At least three families of enzymes catalyze the interconversion of pyrimidine and dihydropyrimidine rings using a flavin prosthetic group (always FMN): dihydroorotate dehydrogenases (DHOD), dihydrouridine synthases (DUS), and dihydropyrimidine dehydrogenases (DHPDH). Flavoenzyme catalytic cycles can generally be divided into half-reactions. In the pyrimidine-converting half-reaction, all these enzymes transfer a hydride and a proton. Structures have been determined of examples of all these enzymes. In keeping with their common chemical task, the sites where pyrimidine substrates react with FMN are all very similar (some extremely so). Nonetheless, careful examination of reaction mechanisms, using isotope effects and site-directed mutants, detect important differences in mechanisms.
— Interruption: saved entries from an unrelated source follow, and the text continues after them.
Lemma nodeResults_mirror_nodes_witness :
  exists res w',
    execute demo_config demo_key [steady; broken] None 10 proto_graph
      demo_world = Some (Fulfilled res, w')
    /\ (forall k r,
          nodeResults res !! k = Some r
          <-> k <> proto_key
              /\ exists n, n ∈ nodes (graph res) /\ id n = k
                   /\ (status n = done \/ status n = failed)
                   /\ result n = Some r)
    /\ nodeResults res !! "__proto__" = None
    /\ nodeResults_proto res = Some (mkResult error "Error: boom").
Proof.
  destruct (execute demo_config demo_key [steady; broken] None 10
              proto_graph demo_world) as [[[res|thrown] w']|] eqn:Hrun;
    [|vm_compute in Hrun; discriminate Hrun..].
  destruct (nodeResults_mirror_nodes demo_config demo_key [steady; broken]
              None 10 proto_graph demo_world res w')
    as (Hentries & Hproto & _).
  - apply (bool_decide_unpack _). vm_compute. exact I.
  - repeat constructor; discriminate.
  - exact Hrun.
  - exists res, w'. split; [reflexivity|]. split; [exact Hentries|].
    vm_compute in Hrun. injection Hrun as <- <-.
    split; reflexivity.
Defined.

(** The state after [A] was executed once by [steady]. *)
Definition after_A : Exec :=
  snd (executeNode demo_config demo_key [steady] None 0
         (initial demo_graph demo_world)).

Lemma cached_result_is_reused_witness :
  exists x3 tr,
    executeNode demo_config demo_key [steady] None 0 after_A
    = (Fulfilled (mkResult ok "X"), x3)
    /\ trace (x_world x3) = (trace (x_world after_A) ++ tr)%list
    /\ count_events is_invoke tr = 0%nat.
Proof.
  destruct (cached_result_is_reused demo_config demo_key [steady] None 0 0
              (initial demo_graph demo_world) after_A after_A
              (fresh_node "A" [] None)
              (with_status running (fresh_node "A" [] None))
              steady steady (mkResult ok "X"))
    as (x3 & tr & Hrun & _ & Htr & Hinv & _);
    try reflexivity.
  exists x3, tr. split; [exact Hrun|]. split; [exact Htr|exact Hinv].
Defined.

(** A graph whose second node waits for a node that does not exist. *)
Definition ghost_graph : TaskGraph :=
  mkGraph "ghost"
    [fresh_node "A" [] None; fresh_node "B" ["ghost"] None] None.

Lemma unresolved_dependency_never_runs_witness :
  exists res w',
    execute demo_config demo_key [steady] None 10 ghost_graph demo_world
    = Some (Fulfilled res, w')
    /\ (nodes (graph res) !! 1%nat = Some (fresh_node "B" ["ghost"] None)
        \/ nodes (graph res) !! 1%nat
           = Some (with_status skipped (fresh_node "B" ["ghost"] None)))
    /\ success res = false.
Proof.
  destruct (execute demo_config demo_key [steady] None 10 ghost_graph
              demo_world) as [[[res|thrown] w']|] eqn:Hrun;
    [|vm_compute in Hrun; discriminate Hrun..].
  exists res, w'. split; [reflexivity|].
  apply (unresolved_dependency_never_runs demo_config demo_key [steady] None
           10 ghost_graph demo_world res w' 1 (fresh_node "B" ["ghost"] None)
           "ghost").
  - reflexivity.
  - reflexivity.
  - constructor.
  - reflexivity.
  - exact Hrun.
Defined.

Lemma deadlock_returns_graph_as_is_witness :
  exists res w',
    execute demo_config demo_key [steady] None 1
      (mkGraph "stuck" [fresh_node "B" ["ghost"] None] None) demo_world
    = Some (Fulfilled res, w')
    /\ success res = false
    /\ nodeResults res = ∅.
Proof.
  destruct (deadlock_returns_graph_as_is demo_config demo_key [steady] None 0
              (mkGraph "stuck" [fresh_node "B" ["ghost"] None] None)
              demo_world eq_refl eq_refl eq_refl)
    as (res & w' & Hrun & _ & Hs & Hr & _).
  exists res, w'. split; [exact Hrun|]. split; assumption.
Defined.

(** *** The planner and its sources *)

(** [createTaskGraph] for the runs below: every node pending. *)
Definition demo_createTaskGraph (goal_ : string) (ns : list PlannerNode)
    (prompt : option string) : JsValue + TaskGraph :=
  inr (mkGraph goal_
         (map (fun n => mkNode (pn_id n) (pn_task n) (pn_dependsOn n)
                          (pn_assignTo n) pending None None) ns)
         prompt).

(** A planner agent that answers with the fenced plan, one that answers with
    an error result, and a gateway that answers with the plan. *)
Definition planning : AgentAdapter :=
  mkAgent "planning" []
    (fun _ e => (Fulfilled (mkResult ok fenced_plan), (fst e + 1, S (snd e)))).

Definition refusing : AgentAdapter :=
  mkAgent "refusing" []
    (fun _ e => (Fulfilled (mkResult error "no"), (fst e + 1, S (snd e)))).

Definition demo_gateway : GatewayClient :=
  mkGateway (fun _ _ (e : Z * nat) => (Fulfilled plan_text, e)).

Lemma plan_without_llm_source_witness :
  exists e,
    plan demo_JSON_parse demo_issues "" demo_createTaskGraph
      (mkPlannerOptions None None None) "goal" demo_world
    = (Rejected e, demo_world)
    /\ error_code e = Some CONFIG_MISSING.
Proof.
  destruct (plan_without_llm_source demo_JSON_parse demo_issues ""
              demo_createTaskGraph (mkPlannerOptions None None None) "goal"
              demo_world eq_refl eq_refl) as (e & Hrun & Hcode & _).
  exists e. split; [exact Hrun|exact Hcode].
Defined.
Lemma fold_left_collect (target_fqdn : string) (sets : list record_set)
    (acc : list string) :
  fold_left
    (fun resource_records record_set =>
       let record_set_name := default "" (Name record_set) in
       if decide (record_set_name ≠ target_fqdn) then resource_records
       else
         fold_left
           (fun resource_records record =>
              match Value record with
              | Some value => resource_records ++ [value]
              | None => resource_records
              end)
           (default [] (ResourceRecords record_set))
           resource_records)
    sets acc
  = acc ++ flat_map record_set_values
             (filter (fun rs => record_set_name rs = target_fqdn) sets).
Proof.
  revert acc. induction sets as [|rs sets IH]; intros acc.
  - simpl. by rewrite app_nil_r.
  - simpl. rewrite filter_cons. fold (record_set_name rs).
    destruct (decide (record_set_name rs ≠ target_fqdn)) as [Hne|Heq].
    + rewrite decide_False by done. apply IH.
    + apply dec_stable in Heq. rewrite decide_True by done.
      rewrite fold_left_values, IH. simpl.
      by rewrite <- app_assoc.
Qed.

(** The loop with its [continue] is a filter on the name followed by the
    concatenation of the values. *)
Lemma collect_values_matching (target_fqdn : string) (res : list_rrsets_response) :
  collect_values target_fqdn res = matching_values target_fqdn res.
Proof.
  unfold collect_values, matching_values, matching_sets.
  by rewrite fold_left_collect.
Qed.

Lemma elem_of_matching_values (target_fqdn : string)
    (res : list_rrsets_response) (v : string) :
  v ∈ matching_values target_fqdn res <->
  exists rs, rs ∈ default [] (ResourceRecordSets res) /\
             record_set_name rs = target_fqdn /\
             v ∈ record_set_values rs.
Proof.
  unfold matching_values, matching_sets. split.
  - intros H. apply list_elem_of_In, in_flat_map in H as (rs & Hin & Hv).
    apply list_elem_of_In, list_elem_of_filter in Hin as [Hn Hin].
    exists rs. split; [done|]. split; [done|]. by apply list_elem_of_In.
  - intros (rs & Hin & Hn & Hv). apply list_elem_of_In, in_flat_map.
    exists rs. split; [|by apply list_elem_of_In].
    by apply list_elem_of_In, list_elem_of_filter.
Qed.

(** C2: whatever the list call answers, the reader returns the values of
    the record sets named exactly like the target, and of no other record
    set, in ascending order; with no such record set the result is the empty
    list, not an error. *)
Theorem fetch_existing_exact {W} `{!Externals W}
    (z : option string) (target_fqdn : string) (st : state W)
    (res : list_rrsets_response) (w' : W) :
  list_resource_record_sets z target_fqdn "A" (world st) = (inr res, w') ->
  exists values,
    fetch_existing_resource_records z target_fqdn st =
      (inr values,
       mkState w' (trace st ++ [EvListRecords z target_fqdn "A"])) /\
    values = sorted (matching_values target_fqdn res) /\
    StronglySorted String.le values /\
    values ≡ₚ matching_values target_fqdn res /\
    (forall v, v ∈ values <->
       exists rs, rs ∈ default [] (ResourceRecordSets res) /\
                  record_set_name rs = target_fqdn /\
                  v ∈ record_set_values rs) /\
    (matching_sets target_fqdn res = [] -> values = []).
Proof.
  intros Hlist. exists (sorted (matching_values target_fqdn res)).
  split; [|split; [done|split; [|split; [|split]]]].
  - unfold fetch_existing_resource_records, bind, call. rewrite Hlist.
    simpl. by rewrite collect_values_matching.
  - apply sorted_StronglySorted.
  - apply sorted_Permutation.
  - intros v. rewrite sorted_Permutation. apply elem_of_matching_values.
  - intros Hnone. unfold matching_values. by rewrite Hnone.
Qed.
(** X2: in the answer of [lookup_customer], the usage status is
    "APPROACHING_LIMIT" exactly when the key guidance carries the directive to
    discuss upgrade options: the two are computed apart and never disagree. *)
Theorem status_agrees_with_upgrade_directive `{Host} (db : Database)
    (query : string) (ctx : CustomerContext.t) :
  lookup_customer db query = LookupHit ctx ->
  (ApiUsageStatus.status (CustomerView.apiUsage (CustomerContext.customer ctx)) =
     "APPROACHING_LIMIT" <->
   In upgradeDirective (SupportGuidance.keyGuidance (CustomerContext.supportGuidance ctx))).
Proof.
  intros Hhit. destruct (lookup_hit_inv db query ctx Hhit) as (c & _ & ->).
  cbn [customerContext CustomerContext.customer CustomerView.apiUsage
       ApiUsageStatus.status CustomerContext.supportGuidance
       generateSupportGuidance SupportGuidance.keyGuidance].
  destruct (upgradeDirective_only_from_usage c) as (Ht & Hf & Hk).
  destruct (usageStatus_thresholds (ApiUsage.utilizationPercent (Customer.apiUsage c)))
    as (Hstatus & _).
  rewrite Hstatus, !in_app_iff. unfold usageGuidance.
  destruct (Qle_bool _ _) eqn:E.
  - apply Qle_bool_iff in E. split; [intros _ | intros _; exact E].
    right. right. left. now left.
  - apply Qle_bool_false in E. split; [intros Hle; lra|].
    simpl. tauto.
Qed.

Lemma status_agrees_with_upgrade_directive_witness :
  ApiUsageStatus.status (CustomerView.apiUsage (CustomerContext.customer
    (@customerContext Sample.host Sample.db Sample.acme))) = "APPROACHING_LIMIT" <->
  In upgradeDirective (SupportGuidance.keyGuidance (CustomerContext.supportGuidance
    (@customerContext Sample.host Sample.db Sample.acme))).
Proof.
  apply (@status_agrees_with_upgrade_directive Sample.host Sample.db "acme").
  reflexivity.
Defined.

Lemma ceilDays_le_iff (ms n : Z) : ceilDays ms <= n <-> ms <= n * msPerDay.
Proof.
  pose proof (ceilDays_spec ms) as Hceil.
  change msPerDay with 86400000 in *. lia.
Qed.

(** X3: in the answer of [lookup_customer], the renewal is flagged urgent
    exactly when the renewal date parses and lies at most 30 days (to the
    millisecond) after the clock reading, past dates included; a date that
    does not parse gives no day count and is never urgent. *)
Theorem renewal_urgent_iff_within_30_days `{Host} (db : Database)
    (query : string) (ctx : CustomerContext.t) :
  lookup_customer db query = LookupHit ctx ->
  let status := CustomerView.renewalStatus (CustomerContext.customer ctx) in
  (RenewalStatus.urgent status = true <->
   exists renewal,
     getTime (RenewalStatus.date status) = Some renewal /\
     renewal - Date_now 0 <= 30 * msPerDay) /\
  (getTime (RenewalStatus.date status) = None ->
   RenewalStatus.daysUntil status = None /\ RenewalStatus.urgent status = false).
Proof.
  intros Hhit. destruct (lookup_hit_inv db query ctx Hhit) as (c & _ & ->).
  cbn [customerContext CustomerContext.customer CustomerView.renewalStatus
       RenewalStatus.urgent RenewalStatus.date RenewalStatus.daysUntil].
  destruct (getTime (Customer.renewalDate c)) as [renewal|]; cbn.
  - split; [|discriminate]. rewrite Z.leb_le, ceilDays_le_iff. split.
    + intros Hle. exists renewal. split; [reflexivity | exact Hle].
    + intros (r & [= <-] & Hle). exact Hle.
  - split; [|intros _; split; reflexivity].
    split; [discriminate | intros (r & Hr & _); discriminate].
Qed.

Lemma renewal_urgent_iff_within_30_days_witness :
  let status := CustomerView.renewalStatus (CustomerContext.customer
    (@customerContext Sample.host Sample.db Sample.acme)) in
  (RenewalStatus.urgent status = true <->
   exists renewal,
     @getTime Sample.host (RenewalStatus.date status) = Some renewal /\
     renewal - @Date_now Sample.host 0 <= 30 * msPerDay) /\
  (@getTime Sample.host (RenewalStatus.date status) = None ->
   RenewalStatus.daysUntil status = None /\ RenewalStatus.urgent status = false).
Proof.
  apply (@renewal_urgent_iff_within_30_days Sample.host Sample.db "acme").
  reflexivity.
Defined.

(** ** Finding customers *)



(** ** The handlers that take an id *)

Lemma find_hasId_first (db : Database) (customerId : string) (c : Customer.t) :
  find (fun c => String.eqb (Customer.id c) customerId) (customers db) = Some c <->
  firstWith (hasId customerId) (customers db) c.
Proof.
  split.
  - apply (find_first _ _ (id_eqb_spec customerId)).
  - apply (first_found _ _ (id_eqb_spec customerId)).
Qed.

Lemma generateResponseGuidance_throws `{Host} (db : Database) (c : Customer.t)
    (issueType : string) :
  (exists e, generateResponseGuidance db c issueType = Throw e) <->
  issueType = "escalation" /\
  getProperty (escalationRules db) (Customer.tier c) = Undefined.
Proof.
  unfold generateResponseGuidance.
  destruct (String.eqb issueType "billing") eqn:Eb.
  { apply String.eqb_eq in Eb. subst.
    split; [intros [e He]; discriminate | intros [He _]; discriminate]. }
  destruct (String.eqb issueType "api" || String.eqb issueType "technical") eqn:Et.
  { split; [intros [e He]; discriminate | intros [-> _]; discriminate]. }
  destruct (String.eqb issueType "escalation") eqn:Ee.
  - apply String.eqb_eq in Ee.
    destruct (getProperty (escalationRules db) (Customer.tier c)).
    + split; [intros [e He]; discriminate | intros [_ Hr]; discriminate].
    + split; [intros [e He]; discriminate | intros [_ Hr]; discriminate].
    + split; [intros _; now split | intros _; eauto].
  - apply String.eqb_neq in Ee.
    split; [intros [e He]; discriminate | intros [He _]; contradiction].
Qed.

(** X6: [get_response_guidance] has exactly one exceptional outcome: it
    throws if and only if the issue type is "escalation" and the tier of the
    customer stored under the id names no member of the rule table, neither
    a rule of the table nor a member the table inherits as an object. An
    unknown id, any other issue type, and a tier that names an inherited
    member never throw. *)
Theorem get_response_guidance_throws_iff `{Host} (db : Database)
    (customerId issueType : string) :
  (exists e, get_response_guidance db customerId issueType = Throw e) <->
  issueType = "escalation" /\
  exists c,
    firstWith (hasId customerId) (customers db) c /\
    escalationRules db !! Customer.tier c = None /\
    ~ In (Customer.tier c) Object_prototype_members.
Proof.
  unfold get_response_guidance.
  destruct (find _ (customers db)) as [c|] eqn:Hfind.
  - apply find_hasId_first in Hfind.
    pose proof (generateResponseGuidance_throws db c issueType) as Hthrow.
    rewrite getProperty_Undefined in Hthrow. split.
    + intros [e He].
      destruct (generateResponseGuidance db c issueType) as [g|e'] eqn:Hg; [discriminate|].
      destruct Hthrow as [Hthrow _]. destruct (Hthrow (ex_intro _ e' eq_refl)) as [Hi Hr].
      split; [exact Hi | exists c; now split].
    + intros (Hi & c' & Hfirst & Hrule).
      assert (c' = c) as ->
        by exact (firstWith_unique _ _ _ _ _ (id_eqb_spec customerId) Hfirst Hfind).
      destruct Hthrow as [_ Hthrow]. destruct (Hthrow (conj Hi Hrule)) as [e He].
      rewrite He. eauto.
  - split; [intros [e He]; discriminate|].
    intros (_ & c & Hfirst & _). apply find_hasId_first in Hfirst. congruence.
Qed.

(** X7: [get_open_tickets] and [get_response_guidance] resolve an id to the
    same customer. Either both answer with the same not-found payload, or
    the id is stored and the ticket summary carries the id, the company, the
    tier and the escalation rule of the first customer stored under it, and
    the response guidance, when one is produced, names the same company and
    tier and has that rule as its escalation path. *)
Theorem id_handlers_resolve_same_customer `{Host} (db : Database)
    (customerId issueType : string) :
  (get_open_tickets db customerId = TicketsMiss (idNotFound customerId) /\
   get_response_guidance db customerId issueType =
     Normal (GuidanceMiss (idNotFound customerId)) /\
   forall c, In c (customers db) -> Customer.id c <> customerId) \/
  (exists c r,
     firstWith (hasId customerId) (customers db) c /\
     get_open_tickets db customerId = TicketsHit r /\
     TicketSummary.customerId r = Customer.id c /\
     TicketSummary.company r = Customer.company c /\
     TicketSummary.tier r = Customer.tier c /\
     TicketSummary.escalationRule r =
       getProperty (escalationRules db) (Customer.tier c) /\
     match get_response_guidance db customerId issueType with
     | Normal (GuidanceHit g) =>
         GuidanceCustomer.company (ResponseGuidance.customer g) = TicketSummary.company r /\
         GuidanceCustomer.tier (ResponseGuidance.customer g) = TicketSummary.tier r /\
         ResponseGuidance.escalationPath g = TicketSummary.escalationRule r /\
         ResponseGuidance.issueType g = issueType
     | Normal (GuidanceMiss _) => False
     | Throw _ => issueType = "escalation" /\ TicketSummary.escalationRule r = Undefined
     end).
Proof.
  unfold get_open_tickets, get_response_guidance.
  destruct (find _ (customers db)) as [c|] eqn:Hfind.
  - right. pose proof Hfind as Hfirst. apply find_hasId_first in Hfirst.
    eexists c, _. split; [exact Hfirst|]. split; [reflexivity|].
    cbn [TicketSummary.customerId TicketSummary.company TicketSummary.tier
         TicketSummary.escalationRule].
    destruct Hfirst as (pre & post & _ & Hid & _).
    split; [now symmetry|]. do 3 (split; [reflexivity|]).
    destruct (generateResponseGuidance db c issueType) as [g|e] eqn:Hg.
    + revert Hg. unfold generateResponseGuidance.
      repeat match goal with
             | |- context [if ?b then _ else _] => destruct b
             | |- context [match ?o with Own _ => _ | Inherited _ => _ | Undefined => _ end] =>
                 destruct o
             end; intros [= <-]; repeat split.
    + apply (generateResponseGuidance_throws db c issueType). eauto.
  - left. split; [reflexivity|]. split; [reflexivity|].
    intros c Hin Hid.
    apply (find_nothing _ _ (id_eqb_spec customerId) _ Hfind c Hin Hid).
Qed.

(** ** Known issues in the guidance *)

Lemma append_assoc (a b c : string) : (a +:+ b) +:+ c = a +:+ b +:+ c.
Proof.
  induction a as [|x a IH]; [reflexivity|].
  change (String x ((a +:+ b) +:+ c) = String x (a +:+ b +:+ c)). now rewrite IH.
Qed.

Lemma append_empty_r (a : string) : a +:+ "" = a.
Proof.
  induction a as [|x a IH]; [reflexivity|].
  change (String x (a +:+ "") = String x a). now rewrite IH.
Qed.

Lemma contains_append_l (pre s sub : string) :
  contains s sub -> contains (pre +:+ s) sub.
Proof.
  intros (p & q & ->). exists (pre +:+ p), q. now rewrite append_assoc.
Qed.

Lemma join_contains (sep : string) (l : list string) (x : string) :
  In x l -> contains (join sep l) x.
Proof.
  induction l as [|y l IH]; [intros []|].
  intros [<- | Hin].
  - destruct l as [|z l]; simpl.
    + exists "", "". now rewrite append_empty_r.
    + exists "", (sep +:+ join sep (z :: l)). reflexivity.
  - destruct l as [|z l]; [destruct Hin|].
    change (join sep (y :: z :: l)) with (y +:+ sep +:+ join sep (z :: l)).
    apply contains_append_l, contains_append_l, IH, Hin.
Qed.
(** * Greedy routing on ring, torus and star networks

    A shallow embedding of [complex_topologies.py]: the three distance
    metrics, the two greedy selectors with their in-place tie-break
    filtering, the path score, and the six [route_packet] strategies,
    and of [read_packet_csv] of [plotting_and_run_examples.py], followed by
    the properties that hold on this code and the inputs on which it departs
    from its documentation. *)

From Stdlib Require Import ZArith Lia DecimalString.
From stdpp Require Import base option list gmap fin_maps strings.

Local Open Scope Z_scope.

(** ** Python values and failures *)

(** The exceptions the modelled code can raise.  [ContractError] is the
    failure python_ta's [check_contracts] decorator raises when a docstring
    precondition that is a Python expression evaluates to false. *)
Inductive PyError : Type :=
  | IndexError
  | KeyError
  | ValueError
  | ContractError.

Inductive Result (A : Type) : Type :=
  | Return (a : A)
  | Raise (e : PyError).
Arguments Return {A} a.
Arguments Raise {A} e.

#[global] Instance PyError_eq_dec : EqDecision PyError.
Proof. solve_decision. Defined.

#[global] Instance Result_eq_dec `{EqDecision A} : EqDecision (Result A).
Proof. solve_decision. Defined.

#[global] Instance Result_ret : MRet Result := @Return.
#[global] Instance Result_bind : MBind Result := fun A B f m =>
  match m with
  | Return a => f a
  | Raise e => Raise e
  end.

(** A precondition checked on entry. *)
Definition require (b : bool) : Result unit :=
  if b then Return tt else Raise ContractError.

(** [d[key]] on a dict. *)
Definition getkey `{Lookup K V M} (d : M) (key : K) : Result V :=
  match d !! key with
  | Some v => Return v
  | None => Raise KeyError
  end.

(** [l[i]] on a list, with Python's negative indices. *)
Definition getitem {A} (l : list A) (i : Z) : Result A :=
  let n := Z.of_nat (length l) in
  let j := if decide (i < 0) then i + n else i in
  if decide (0 <= j < n) then
    match l !! Z.to_nat j with
    | Some x => Return x
    | None => Raise IndexError
    end
  else Raise IndexError.

(** ** The network, as the strategies see it *)

(** A node's [channels] is a dict from neighbour address to channel; its
    iteration order is its insertion order, so it is kept as an
    association list. *)
Record Node (Address Channel : Type) : Type := mkNode {
  address : Address;
  channels : list (Address * Channel)
}.
Arguments mkNode {Address Channel} address channels.
Arguments address {Address Channel} n.
Arguments channels {Address Channel} n.

Record Packet (Address : Type) : Type := mkPacket {
  identifier : Z;
  source : Address;
  destination : Address
}.
Arguments mkPacket {Address} identifier source destination.
Arguments identifier {Address} p.
Arguments source {Address} p.
Arguments destination {Address} p.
In the other half-reaction, FMN can react very differently from enzyme to enzyme. Different DHODs react with fumarate, NAD, or ubiquinone; DUSs react with pyridine nucleotides; DHPDHs react with NAD. These enzymes manage to do this with biologically acceptable specificity despite the need to also accomplish the same pyrimidine chemistry during the other half-reaction. This highlights the exquisite control protein exert over the reactivity of flavins. It is becoming increasingly clear that one important task enzymes accomplish is to prevent some reactions – so-called negative catalysis – while accelerating biologically desirable reactions. We are investigating the strategies employed by several flavoenzymes from pyrimidine metabolism.